- _WHAT IS EXPECTED_
The answer must consist only of the lines from the line with "Lemma scores_within_weaken b" to the line with "destruct Hst as", both included, exactly as they stand below.

- _SUPPLIED RECORDS_

(* ===== verification/Bounds.v ===== *)
(** How large the scores of the result groups can grow.  The handlers
    compute scores with JavaScript numbers ([score + 1] and [score - 1] in
    [increaseGroupMinScore] and [decreaseGroupMinScore], [max(...) + 1] in
    [addGroup], src/static/js/QuizBuilder.jsx lines 53-62 and 188-202),
    which are IEEE doubles: exact on integers only up to [2^53].  The model
    keeps scores in [Z].  This file shows that the two agree on every
    session the editor can have: an event moves every score by at most one,
    so after [n] events without an import every score lies in [[-n, n]],
    far inside the safe integers. *)

From S2P Require Import Prelude Json Immutable Utils Schema Samples QuizBuilder Spec Refinement Invariants Editor Contract Builder.

(** Every score lies in [[-b, b]]. *)
Definition scores_within (b : Z) (gs : list group) : Prop :=
  Forall (fun g => Z.abs (group_minScore g) <= b)%Z gs.

(** The largest integer a double represents together with all smaller
    ones: [Number.MAX_SAFE_INTEGER]. *)
Definition max_safe_integer : Z := (2 ^ 53 - 1)%Z.

Lemma scores_within_weaken b b' gs : (b <= b')%Z -> scores_within b gs -> scores_within b' gs.
Proof. intros Hb Hgs. eapply Forall_impl; [exact Hgs|]. intros g. simpl. lia. Qed.

(** A new group's score is within one of the bound. *)
Lemma new_score_within b gs : (0 <= b)%Z -> scores_within b gs -> (Z.abs (new_score gs) <= b + 1)%Z.
Proof.
  intros Hb Hgs. destruct (new_score_spec gs) as (H0 & _ & Hmax).
  destruct gs as [|g gs']; [rewrite H0 by done; lia|].
  destruct Hmax as (g' & Hg' & ->); [done|].
  unfold scores_within in Hgs. rewrite Forall_forall in Hgs. specialize (Hgs g' Hg'). lia.
Qed.

Lemma change_score_within b i d gs :
  (Z.abs d <= 1)%Z -> scores_within b gs ->
  scores_within (b + 1)
    (sort_groups (alter (fun g => mkGroup (group_title g) (group_share g) (group_minScore g + d)) i gs)).
Proof.
  intros Hd Hgs. unfold scores_within. rewrite sort_groups_perm.
  apply Forall_alter; [apply (scores_within_weaken b); [lia|done]|]. intros g Hgi _. pose proof (Forall_lookup_1 _ _ _ _ Hgs Hgi). simpl in *. lia.
Qed.

(** One abstract step other than an import moves the bound by one. *)
Lemma abs_step_scores b z e z' :
  (0 <= b)%Z -> is_load e = false -> scores_within b (quiz_groups z) -> abs_step z e z' ->
  scores_within (b + 1) (quiz_groups z').
Proof.
  intros Hb Hl Hs Hst.
  assert (scores_within (b + 1) (quiz_groups z)) as Hs1 by (apply (scores_within_weaken b); [lia|done]).
  destruct Hst as [z e f Hf|z rand z' (qs' & _ & ->)|z u|z u zj]; [|done|done|done].
  destruct e; simpl in Hf; simplify_eq; try done; simpl.
  - constructor; [by apply new_score_within|done].
  - by apply Forall_delete.
  - apply Forall_alter; [done|]. by intros g _.
  - apply Forall_alter; [done|]. by intros g _.
  - apply change_score_within; [lia|done].
  - apply change_score_within; [lia|done].
Qed.

(** The bound as a graded invariant of the contract: after [k] steps
    other than imports, the scores lie in [[-k, k]]. *)
Lemma abs_step_scores_graded k z e z' :
  is_load e = false -> valid_event z e -> scores_within (Z.of_nat k) (quiz_groups z) ->
  abs_step z e z' -> scores_within (Z.of_nat (S k)) (quiz_groups z').
Proof.
  intros Hl _ Hw Hst. rewrite Nat2Z.inj_succ, <- Z.add_1_r.
  apply (abs_step_scores _ z e); [lia|done|done|done].
Qed.

(** C29 From the constructor's state, after [n] events other than
    imports (each valid where it is handled), every score lies in
    [[-n, n]]; so as long as [n] is below [2^53] every score is a safe
    integer, and the JavaScript arithmetic on scores is exact, as the
    integer model assumes. *)
Theorem scores_bounded json_parse id es :
  events_valid json_parse es (initial_state id) -> Forall (fun e => is_load e = false) es ->
  exists z, decode_state (run_events json_parse es (initial_state id)) = Some z /\
    scores_within (Z.of_nat (length es)) (quiz_groups z) /\
    ((Z.of_nat (length es) <= max_safe_integer)%Z ->
     Forall (fun g => Z.abs (group_minScore g) <= max_safe_integer)%Z (quiz_groups z)).
Proof.
  intros Hv Hl. apply events_valid_ed in Hv. rewrite run_events_ed.
  destruct (ed_run_graded (quiz_builder json_parse) _ (fun k z => scores_within (Z.of_nat k) (quiz_groups z))
              abs_step_scores_graded es (initial_state id) _ 0 eq_refl (Forall_nil_2 _) Hl Hv)
    as (z & Hd & Hw).
  exists z. split_and!; [done|done|]. intros Hn. apply (scores_within_weaken _ _ _ Hn Hw).
Qed.

Lemma scores_bounded_witness :
  exists z, decode_state (run_events sample_parse [EvAddGroup; EvAddGroup; EvIncreaseGroupMinScore 0]
                            (initial_state "q0")) = Some z /\
    scores_within 3 (quiz_groups z) /\
    ((3 <= max_safe_integer)%Z -> Forall (fun g => Z.abs (group_minScore g) <= max_safe_integer)%Z (quiz_groups z)).
Proof.
  apply (scores_bounded sample_parse "q0" [EvAddGroup; EvAddGroup; EvIncreaseGroupMinScore 0]).
  - cbn [events_valid]. split_and!; try exact I; eexists; (split; [reflexivity|]); cbn [valid_event].
    + exact I.
    + exact I.
    + simpl; lia.
  - repeat constructor.
Defined.
(** * Methods and interfaces of the [methods] package

    A shallow embedding of [methods/methods-introduction.go] and
    [methods/methods-interfaces.go], and the properties of their
    receivers, interface dispatch and console output.

    Modelling decisions.
    - [float64] is the kernel's binary64 type: [x * y], [x + y], [x / y],
      [- x], [x < y] and [math.Sqrt] are the IEEE 754 operations, with one
      NaN. Go lets a compiler fuse [x*y + z] into one operation with a single
      rounding: a [Build] says whether the sum of squares of the magnitude
      is rounded operation by operation or has one of its products fused
      into the addition, and the properties of the magnitude are proved for
      every build. A build evaluates the three occurrences of the expression
      the same way. The scalings only multiply, so no build changes them.
    - Variables whose address is taken, and the copies a value receiver or a
      value parameter works on, are cells of a typed store; a pointer is
      [nil] or the address of a cell.
    - A run-time panic is an outcome of its own: the package has no
      [recover], so a panic ends the run.
    - Console output is the text written so far. *)

From Stdlib Require Import ZArith Reals Lra Lia Floats Ascii String.
From stdpp Require Import gmap strings pretty.

Local Open Scope float_scope.

(** ** Data *)

Definition float64 : Set := PrimFloat.float.
Bind Scope float_scope with float64.

(** [type Vertex struct { X, Y float64 }] *)
Record Vertex : Set := mkVertex { Vertex_X : float64; Vertex_Y : float64 }.

(** [type Coordinate struct { X, Y float64 }] *)
Record Coordinate : Set := mkCoordinate { Coordinate_X : float64; Coordinate_Y : float64 }.

(** [type MyFloat float64]: a defined type, distinct from [float64];
    [MyFloat(x)] is the constructor and [float64(f)] the projection. *)
Record MyFloat : Set := MkMyFloat { MyFloat_float64 : float64 }.

(** [type MyCustomFloat float64] *)
Record MyCustomFloat : Set := MkMyCustomFloat { MyCustomFloat_float64 : float64 }.
(** * nestjs-ldap: a shallow embedding of [src/lib/ldap.service.ts]

    Definitions:

    - [JS]: the few pieces of the JavaScript runtime the service relies on
      (string replacement with substitution patterns, [parseInt],
      [Date.UTC], base64 decoding of [Buffer.from]).
    - [Normalizer]: the pure attribute functions [GUIDtoString],
      [fromLDAPString] and [sanitizeInput].
    - [Service]: the stateful operations ([adminBind], [search], [findUser],
      [searchByDN], [modify], [authenticate]) written in a state-and-error
      monad over the admin-connection flag, the cache and the heap of
      caller-owned [Change] objects.
    - [Reference]: what the properties are measured against (the dashed GUID
      form, civil dates, escaped filter values, frames of the state).
    - [Scenario]: a small directory on which the operations run.

    Properties: [NormalizerFacts] and [ServiceFacts].

    Strings are sequences of 8-bit code units; numbers that the code only
    uses as small integers are in [Z], with [None] standing for [NaN]. The
    logger is left out: it never changes the control flow. *)

From Stdlib Require Import ZArith NArith String Ascii List Lia Bool.
From Stdlib.Strings Require Import Byte.
From stdpp Require Import base option strings gmap list.

Local Open Scope string_scope.
Local Open Scope Z_scope.
#[local] Set Warnings "-register-all".

(* ===================================================================== *)
(** ** The JavaScript runtime functions used by the service *)
(* ===================================================================== *)

Module JS.

(** A JavaScript number that the service computes with: an integer, or
    [NaN] as [None]. *)
Definition Number := option Z.

Definition NaN : Number := None.

(** [x - 1] and friends: arithmetic is [NaN]-propagating. *)
Definition num_sub (x : Number) (k : Z) : Number := (fun v => v - k) <$> x.

(** [ToString(undefined)] is ["undefined"]; array holes read as [undefined]. *)
Definition ToString_opt (x : option string) : string :=
  match x with
  | Some s => s
  | None => "undefined"
  end.

Definition is_digit (c : ascii) : bool :=
  ((48 <=? nat_of_ascii c) && (nat_of_ascii c <=? 57))%nat.

Definition digit_value (c : ascii) : Z := Z.of_nat (nat_of_ascii c) - 48.

(** White space skipped by [parseInt] (the 8-bit part of it). *)
Definition is_space (c : ascii) : bool :=
  let n := nat_of_ascii c in
  ((n =? 32) || (n =? 9) || (n =? 10) || (n =? 11) || (n =? 12) || (n =? 13)
   || (n =? 160))%nat.

Fixpoint skip_spaces (s : string) : string :=
  match s with
  | String c r => if is_space c then skip_spaces r else s
  | EmptyString => EmptyString
  end.

(** The longest prefix of decimal digits, as a number; [acc] is [None] until
    a first digit has been read. *)
Fixpoint parse_digits (s : string) (acc : Number) : Number :=
  match s with
  | String c r =>
      if is_digit c
      then parse_digits r (Some (10 * default 0 acc + digit_value c))
      else acc
  | EmptyString => acc
  end.

(** [Number.parseInt(s, 10)]. *)
Definition parseInt10 (s : string) : Number :=
  match skip_spaces s with
  | String "-" r => Z.opp <$> parse_digits r None
  | String "+" r => parse_digits r None
  | r => parse_digits r None
  end.

(** *** Dates (ECMAScript time values, milliseconds since the epoch) *)

Definition msPerDay : Z := 86400000.

Definition DaysInYear_is_leap (y : Z) : bool :=
  if negb (y mod 4 =? 0) then false
  else if negb (y mod 100 =? 0) then true
  else if negb (y mod 400 =? 0) then false
  else true.

Definition DayFromYear (y : Z) : Z :=
  365 * (y - 1970) + (y - 1969) / 4 - (y - 1901) / 100 + (y - 1601) / 400.

(** Day number, within its year, of the first day of month [mn] (0-based). *)
Definition month_start (leap : bool) (mn : Z) : Z :=
  let l := if leap then 1 else 0 in
  match mn with
  | 0 => 0
  | 1 => 31
  | 2 => 59 + l
  | 3 => 90 + l
  | 4 => 120 + l
  | 5 => 151 + l
  | 6 => 181 + l
  | 7 => 212 + l
  | 8 => 243 + l
  | 9 => 273 + l
  | 10 => 304 + l
  | _ => 334 + l
  end.

Definition MakeDay (year month date : Z) : Z :=
  let ym := year + month / 12 in
  let mn := month mod 12 in
  DayFromYear ym + month_start (DaysInYear_is_leap ym) mn + date - 1.

Definition MakeTime (hour min sec ms : Z) : Z :=
  hour * 3600000 + min * 60000 + sec * 1000 + ms.

Definition MakeDate (day time : Z) : Z := day * msPerDay + time.

Definition TimeClip (t : Number) : Number :=
  match t with
  | Some v => if 8640000000000000 <? Z.abs v then NaN else Some v
  | None => NaN
  end.

Definition MakeFullYear (y : Z) : Z :=
  if (0 <=? y) && (y <=? 99) then 1900 + y else y.

(** [Date.UTC(year, month, date, hours, minutes, seconds)]. *)
Definition Date_UTC (year month date hours minutes seconds : Number) : Number :=
  match year, month, date, hours, minutes, seconds with
  | Some y, Some m, Some dt, Some h, Some mi, Some s =>
      TimeClip (Some (MakeDate (MakeDay (MakeFullYear y) m dt) (MakeTime h mi s 0)))
  | _, _, _, _, _, _ => NaN
  end.

(** A [Date] object: its time value, [NaN] for an invalid date. *)
Record Date := new_Date_raw { time_value : Number }.

Definition new_Date (tv : Number) : Date := new_Date_raw (TimeClip tv).

Definition InvalidDate : Date := new_Date_raw NaN.

(** *** Regular-expression helpers *)

(** [s.match(/\d\d/g)]: all non-overlapping pairs of digits, left to right;
    [null] when there is none. *)
Fixpoint digit_pairs (s : string) : list string :=
  match s with
  | String c1 (String c2 r as t) =>
      if is_digit c1 && is_digit c2
      then String c1 (String c2 EmptyString) :: digit_pairs r
      else digit_pairs t
  | _ => []
  end.

Definition match_digit_pairs (s : string) : option (list string) :=
  match digit_pairs s with
  | [] => None
  | b => Some b
  end.





(** *** [String.prototype.replace] with a global pattern that matches a fixed
    text, and a replacement string *)

Fixpoint drop_string (n : nat) (s : string) : string :=
  match n, s with
  | O, _ => s
  | S k, String _ r => drop_string k r
  | S _, EmptyString => EmptyString
  end.

Fixpoint take_string (n : nat) (s : string) : string :=
  match n, s with
  | S k, String c r => String c (take_string k r)
  | _, _ => EmptyString
  end.

(** [GetSubstitution] for a pattern without capture groups: [$$] is a
    dollar, [$&] the matched text, [$`] the text before the match, [$'] the
    text after it; any other [$] stays. *)
Fixpoint GetSubstitution (matched str : string) (position : nat)
    (replacement : string) : string :=
  match replacement with
  | EmptyString => EmptyString
  | String "$" (String c r as t) =>
      if Ascii.eqb c "$" then String "$" (GetSubstitution matched str position r)
      else if Ascii.eqb c "&" then matched +:+ GetSubstitution matched str position r
      else if Ascii.eqb c "`"
           then take_string position str +:+ GetSubstitution matched str position r
      else if Ascii.eqb c "'"
           then drop_string (position + String.length matched) str
                +:+ GetSubstitution matched str position r
      else String "$" (GetSubstitution matched str position t)
  | String c r => String c (GetSubstitution matched str position r)
  end.
(** * Maze environment and wall-following agents (hw1/PA1)

    A shallow embedding of [environments/maze_env.py] and of the two
    reactive agents in [agents/], with the properties of the natural
    language specification stated and settled against it.

    The environment is a Python object mutated in place and its methods
    may raise; it is modelled by a state-and-exception monad in which a
    raised exception keeps the state reached so far, as it does in
    Python. *)

From Stdlib Require Import ZArith Lia Bool String.
From stdpp Require Import base list list_numbers strings.

Local Open Scope Z_scope.

(** ** World objects

    The maze only ever holds [Wall()] and [Coin()] objects; an empty
    cell is Python's [None]. *)

Inductive WorldObj : Type :=
  | Wall
  | Coin.

Definition Cell : Type := option WorldObj.

#[global] Instance WorldObj_eq_dec : EqDecision WorldObj.
Proof. solve_decision. Defined.

(** [isinstance(cell, Coin)] and [isinstance(cell, Wall)]. *)
Definition is_Coin (c : Cell) : bool :=
  match c with Some Coin => true | _ => false end.

Definition is_Wall (c : Cell) : bool :=
  match c with Some Wall => true | _ => false end.

(** [Coin.can_overlap] is overridden to [True]; a wall cannot be
    overlapped. *)
Definition can_overlap (o : WorldObj) : bool :=
  match o with Coin => true | Wall => false end.

(** ** The grid *)

Module Grid.

(** Modelled from the spec: the [Grid] class (imported from the minigrid
    package, not among the sources): a fixed-size [width × height] array
    of cells, "pure data, no behavior beyond get/set with bounds
    checks".  The cells are kept row by row in one list, the cell
    [(i, j)] at index [j * width + i]; an access outside the bounds
    fails ([None] here, an exception once lifted into the monad). *)
Record t : Type := mk { width : Z; height : Z; grid : list Cell }.

(** Modelled from the spec: [Grid(width, height)], every cell empty. *)
Definition new (w h : Z) : t :=
  mk w h (replicate (Z.to_nat (w * h)) None).

(** Modelled from the spec: the bounds check of [get] and [set]. *)
Definition in_bounds (g : t) (i j : Z) : bool :=
  (0 <=? i) && (i <? width g) && (0 <=? j) && (j <? height g).

(** Modelled from the spec: the place of the cell [(i, j)] in the list. *)
Definition index (g : t) (i j : Z) : nat := Z.to_nat (j * width g + i).

(** Modelled from the spec: [Grid.get], which fails outside the bounds. *)
Definition get (g : t) (i j : Z) : option Cell :=
  if in_bounds g i j then grid g !! index g i j else None.

(** Modelled from the spec: [Grid.set], which fails outside the bounds. *)
Definition set (g : t) (i j : Z) (v : Cell) : option t :=
  if in_bounds g i j
  then Some (mk (width g) (height g) (<[index g i j := v]> (grid g)))
  else None.

(** The list really holds [width * height] cells. *)
Definition wf (g : t) : Prop :=
  length (grid g) = Z.to_nat (width g * height g).

(** Number of reward cells present in the grid. *)
Definition count_coins (g : t) : Z :=
  Z.of_nat (length (filter (fun c => is_Coin c = true) (grid g))).

End Grid.

(** ** State and exceptions *)

Inductive Exception : Type :=
  | AssertionError
  | IndexError.

Inductive Res (S A : Type) : Type :=
  | Ok (a : A) (s : S)
  | Raise (e : Exception) (s : S).

Arguments Ok {S A} a s.
Arguments Raise {S A} e s.

Definition M (S A : Type) : Type := S -> Res S A.

Definition ret {S A} (a : A) : M S A := fun s => Ok a s.

Definition bind {S A B} (m : M S A) (k : A -> M S B) : M S B :=
  fun s => match m s with
           | Ok a s' => k a s'
           | Raise e s' => Raise e s'
           end.

Definition gets {S A} (f : S -> A) : M S A := fun s => Ok (f s) s.
(** X6: specifications compose at a comma: both scripts map [s,t] to the
    pages of the items of [s] followed by the pages of the items of [t],
    and refuse it as soon as an item of [s], or else of [t], is refused.
    Here ["all"] is an item like any other, so it is refused as a part. *)
Theorem pages_of_joined_specifications (s t : string) :
  let joined := (s ++ "," ++ t)%string in
  let parts :=
    l1 <- ExtractTable.pages_loop (PyStr.split "," s) [] ;;
    l2 <- ExtractTable.pages_loop (PyStr.split "," t) [] ;;
    Ok (PageList (l1 ++ l2)) in
  ExtractTable.pages_list (PyStr joined) = parts
  /\ ExtractTableA2.pages_list (PyStr joined) = parts
  /\ ExtractTable.pages_list (PyStr ("all" ++ "," ++ t)) = Raise ValueError.
Proof.
  intros joined parts.
  assert (Hj : ExtractTable.pages_list (PyStr joined) = parts).
  { unfold ExtractTable.pages_list. cbn [py_str str bind].
    rewrite lower_all_no_comma by apply contains_app_sep.
    subst joined parts. cbn [append]. rewrite split_app_any, pages_loop_app.
    destruct (ExtractTable.pages_loop (PyStr.split "," s) []) as [l1|e];
      cbn [bind]; [|reflexivity].
    rewrite pages_loop_acc.
    now destruct (ExtractTable.pages_loop (PyStr.split "," t) []). }
  split; [exact Hj|]. split.
  - rewrite <- Hj. unfold ExtractTable.pages_list, ExtractTableA2.pages_list.
    cbn [py_str str bind].
    destruct (PyStr.lower joined =? "all"); [reflexivity|].
    apply (f_equal (fun m => l <- m ;; Ok (PageList l))).
    apply pages_loop_agree.
  - unfold ExtractTable.pages_list. cbn [py_str str bind].
    rewrite lower_all_no_comma by apply (contains_app_sep "," "all" t).
    change ("all" ++ "," ++ t)%string with ("all" ++ String "," t)%string.
    now rewrite split_app_any.
Qed.

Lemma neg_int_text (p : positive) :
  exists d, PyStr.str_int (Zneg p) = String "-" d
            /\ all_chars PyStr.isdigit d = true.
Proof.
  exists (NilEmpty.string_of_uint (Pos.to_uint p)).
  split; [|apply string_of_uint_digits].
  unfold PyStr.str_int. cbn [Z.to_int NilZero.string_of_int].
  unfold NilZero.string_of_uint.
  pose proof (DecimalPos.Unsigned.to_uint_nonnil p) as Hp.
  now destruct (Pos.to_uint p); [congruence|..].
Qed.

Lemma count_digits_all (s : string) :
  all_chars PyStr.isdigit s = true -> PyStr.count_digits s = String.length s.
Proof.
  induction s as [|c r IH]; simpl; [reflexivity|].
  intros H. apply andb_true_iff in H. destruct H as [Hc Hr].
  now rewrite Hc, (IH Hr).
Qed.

- _EXERCISE RESPONSE_
Lemma scores_within_weaken b b' gs : (b <= b')%Z -> scores_within b gs -> scores_within b' gs.
Proof. intros Hb Hgs. eapply Forall_impl; [exact Hgs|]. intros g. simpl. lia. Qed.

(** A new group's score is within one of the bound. *)
Lemma new_score_within b gs : (0 <= b)%Z -> scores_within b gs -> (Z.abs (new_score gs) <= b + 1)%Z.
Proof.
  intros Hb Hgs. destruct (new_score_spec gs) as (H0 & _ & Hmax).
  destruct gs as [|g gs']; [rewrite H0 by done; lia|].
  destruct Hmax as (g' & Hg' & ->); [done|].
  unfold scores_within in Hgs. rewrite Forall_forall in Hgs. specialize (Hgs g' Hg'). lia.
Qed.

Lemma change_score_within b i d gs :
  (Z.abs d <= 1)%Z -> scores_within b gs ->
  scores_within (b + 1)
    (sort_groups (alter (fun g => mkGroup (group_title g) (group_share g) (group_minScore g + d)) i gs)).
Proof.
  intros Hd Hgs. unfold scores_within. rewrite sort_groups_perm.
  apply Forall_alter; [apply (scores_within_weaken b); [lia|done]|]. intros g Hgi _. pose proof (Forall_lookup_1 _ _ _ _ Hgs Hgi). simpl in *. lia.
Qed.

(** One abstract step other than an import moves the bound by one. *)
Lemma abs_step_scores b z e z' :
  (0 <= b)%Z -> is_load e = false -> scores_within b (quiz_groups z) -> abs_step z e z' ->
  scores_within (b + 1) (quiz_groups z').
Proof.
  intros Hb Hl Hs Hst.
  assert (scores_within (b + 1) (quiz_groups z)) as Hs1 by (apply (scores_within_weaken b); [lia|done]).
  destruct Hst as [z e f Hf|z rand z' (qs' & _ & ->)|z u|z u zj]; [|done|done|done].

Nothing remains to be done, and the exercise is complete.